Summary

The web content provides an overview of descriptive statistics, explaining its purpose, types of data, levels of measurement, and common terms such as mean, mode, median, variance, standard deviation, skewness, covariance, and correlation.

Abstract

Descriptive statistics is a field of statistics that summarizes data features, providing insights without inferring conclusions about the population. The content distinguishes between numerical and categorical data, with numerical data further classified as continuous or discrete. Using the Titanic dataset as an example, the article illustrates different types of data and how they can be described using descriptive statistics. It also outlines the four levels of measurement: nominal, ordinal, interval, and ratio, which dictate how data should be interpreted and analyzed. Common statistical terms are defined and visualized, including measures of central tendency (mean, mode, median) and measures of variability (variance, standard deviation). The article further discusses skewness, which describes the distribution shape, and the concepts of covariance and correlation, which measure the relationship between two variables.

Opinions

Descriptive statistics is portrayed as foundational for understanding data before making inferences.
The Titanic dataset is presented as a practical example for illustrating statistical concepts.
The article emphasizes the importance of distinguishing between population and sample data when calculating variance and standard deviation.
Skewness is highlighted as a crucial factor in understanding data distribution, affecting the mean, median, and mode differently.
Covariance and correlation are introduced as tools to assess the relationship between variables, with correlation being preferred for its standardized scale.
The article suggests that while correlation can indicate a relationship between variables, it does not imply causation.

Descriptive Statistics

Basic statistics concepts that helps to understand the data better.

What is descriptive statistics?

It is a summary of statistics that describes basic features of the data.
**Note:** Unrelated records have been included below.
(** ** The medium, reaction by reaction *)

(** A loop [for x in xs: if key(x) in model.reactions: ....bounds = b(x)],
    seen from the reaction [k]: the last [x] with [key x = k] decides. *)
Definition overwrite {A} (key : A → string) (b : A → Reaction)
    (xs : list A) (k : string) (r : Reaction) : Reaction :=
  foldl (fun acc x => if decide (key x = k) then b x else acc) r xs.

(** The two opening loops on the reaction [k]. *)
Definition closed_or_capped (k : string) (r : Reaction) : Reaction :=
  if is_boundary k then closed else capped r.

(** What [setup_medium] makes of the reaction [k] with original bounds [r],
    step by step, given the oxygen and glucose exchanges found. *)
Definition medium_bounds (rxn_o2 rxn_glc : option string)
    (sim : HostSimulation) (k : string) (r : Reaction) : Reaction :=
  let r := closed_or_capped k r in
  let r := overwrite id (fun _ => mkReaction (-1000) 1000)%float FREE k r in
  let r := overwrite fst (fun x => mkReaction (- x.2) 100)%float IONS k r in
  let r := overwrite fst (fun x => mkReaction 0 x.2)%float SECRETION k r in
  let r := if decide ("EX_nh4_e" = k)
           then mkReaction (-0.5)%float (upper_bound r) else r in
  let r := overwrite id (fun _ => mkReaction (- oxygen_uptake sim) 0)%float
             (option_list rxn_o2) k r in
  let r := overwrite id (fun _ => mkReaction (- glucose_uptake sim) 0)%float
             (option_list rxn_glc) k r in
  let r := overwrite id
             (fun _ => mkReaction (- default 0.01 (amino_acid_uptake sim)) 0)%float
             ESSENTIAL_AA k r in
  overwrite id
    (fun _ => mkReaction (- default 0.01 (vitamin_uptake sim)) 0)%float
    VITAMINS k r.

(** A small network with one exchange of each kind the medium names. *)
Definition medium_model : Model :=
  mkModel
    (list_to_map
       [ ("EX_h2o_e", mkReaction (-1000) 1000);
         ("EX_pi_e", mkReaction (-1000) 1000);
         ("EX_co2_e", mkReaction (-1000) 1000);
         ("EX_nh4_e", mkReaction (-1000) 1000);
         ("EX_o2[e]", mkReaction (-1000) 1000);
         ("EX_glc_D_e", mkReaction (-1000) 1000);
         ("EX_glc[e]", mkReaction (-1000) 1000);
         ("EX_his__L_e", mkReaction (-1000) 1000);
         ("EX_thm_e", mkReaction (-1000) 1000);
         ("EX_ppa_e", mkReaction (-1000) 1000);
         ("DM_atp_c_", mkReaction 0 1000);
         ("PFK", mkReaction 0 1000);
         ("FBA", mkReaction (-1000) 1000) ]%float)
    None [].

(** ** The simulation stage, end to end *)

(** The linear programme solved for one condition on the network [m]. *)
Definition condition_problem (scfa_rxns : gmap string (option string))
    (m : Model) (row : Row) : Problem :=
  let m' := apply_doses scfa_rxns row (enter m) in
  (reactions m', objective m').

(** The network on which [main] runs the baseline: the medium set up, the
    objective reaction [atpm] at (0, 500) and made the objective. *)
Definition configured (sbml : Model) (cfg : Config) (atpm : string) : Model :=
  let m := set_bounds atpm 0%float 500%float (setup_medium sbml cfg) in
  mkModel (reactions m) (Some atpm) (contexts m).

(** All the candidate identifiers of the SCFA exchanges. *)
Definition SCFA_CANDIDATES : list string :=
  SCFA_RXN_IDS ≫= snd.


(** A dose table with a condition that gives no SCFA at all. *)
Definition control_table : DataFrame :=
  mkDataFrame PIPELINE_COLUMNS
    [ mkRow (Str "High") 5 2 1;
      mkRow (Str "Control") 0 0 0 ]%float.

Definition control_cfg : Config :=
  mkConfig ["Control"; "High"] (mkHostSimulation 20 1 None None)%float.

(** ** The merged output table *)

Global Instance Label_eq_dec : EqDecision Label.
Proof. solve_decision. Defined.

(** [left.merge(right, on="condition", how="left")] on the rows: each dose
    row, in order, beside every result row of the same condition (in their
    order), or beside nothing when there is none. *)
Definition merge_left (left : list Row) (right : list SimulationResult)
    : list (Row * option SimulationResult) :=
  left ≫= (fun l =>
    match filter (fun r => res_condition r = condition l) right with
    | [] => [(l, None)]
    | matches => (fun r => (l, Some r)) <$> matches
    end).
It provides simple summaries about the sample and it’s measures.

Descriptive statistics displays details about the data but does not make any inferences. To make inferences we use inferential statistics

So let’s start with the very basics

Different types of data

Data can be divided into

Numerical
Categorical.

Numerical as the name suggests is related to numbers. It can be continuous like GPA score of a student with score of 4.6 or the cost of an item with a value $23.4 or a stock price of stock listed at $98.99

Numeric data can discrete like age of a person like 28 years old or number of ice creams you ate this week, which could be 3 ice creams.

Categorical data represents categories or groups like designations in a company — Analyst, Manager, Director, VP etc. or seating in a plane — Economy or Business class.

let’s take our sample dataset from Titanic and try to understand the descriptive statistics.

Titanic dataset and data dictionary is available here -https://www.kaggle.com/c/titanic

Sample output from the Titanic dataset

Display first three rows from the Titanic dataset

Categorical features in the above data set are

Survived column with values 0 and 1 where a value of 0 signifies the person did not survive and a value of 1 signifies the person survived
Pclass with values 1, 2 and 3
Sex, which is gender with values male and female
Embarked with values S, Q and C

Discrete features are

Age,
SibSp and
Parch

Continuous feature is

Fare

Levels of measurements

Describes the nature of the information within the values of the variable. A variable can be described having one of the four levels of measurements

Nominal,
Ordinal,
Interval or
Ratio

Broadly we can have describe the information as

Qualitative, which is values that are non numeric and can be placed into categories.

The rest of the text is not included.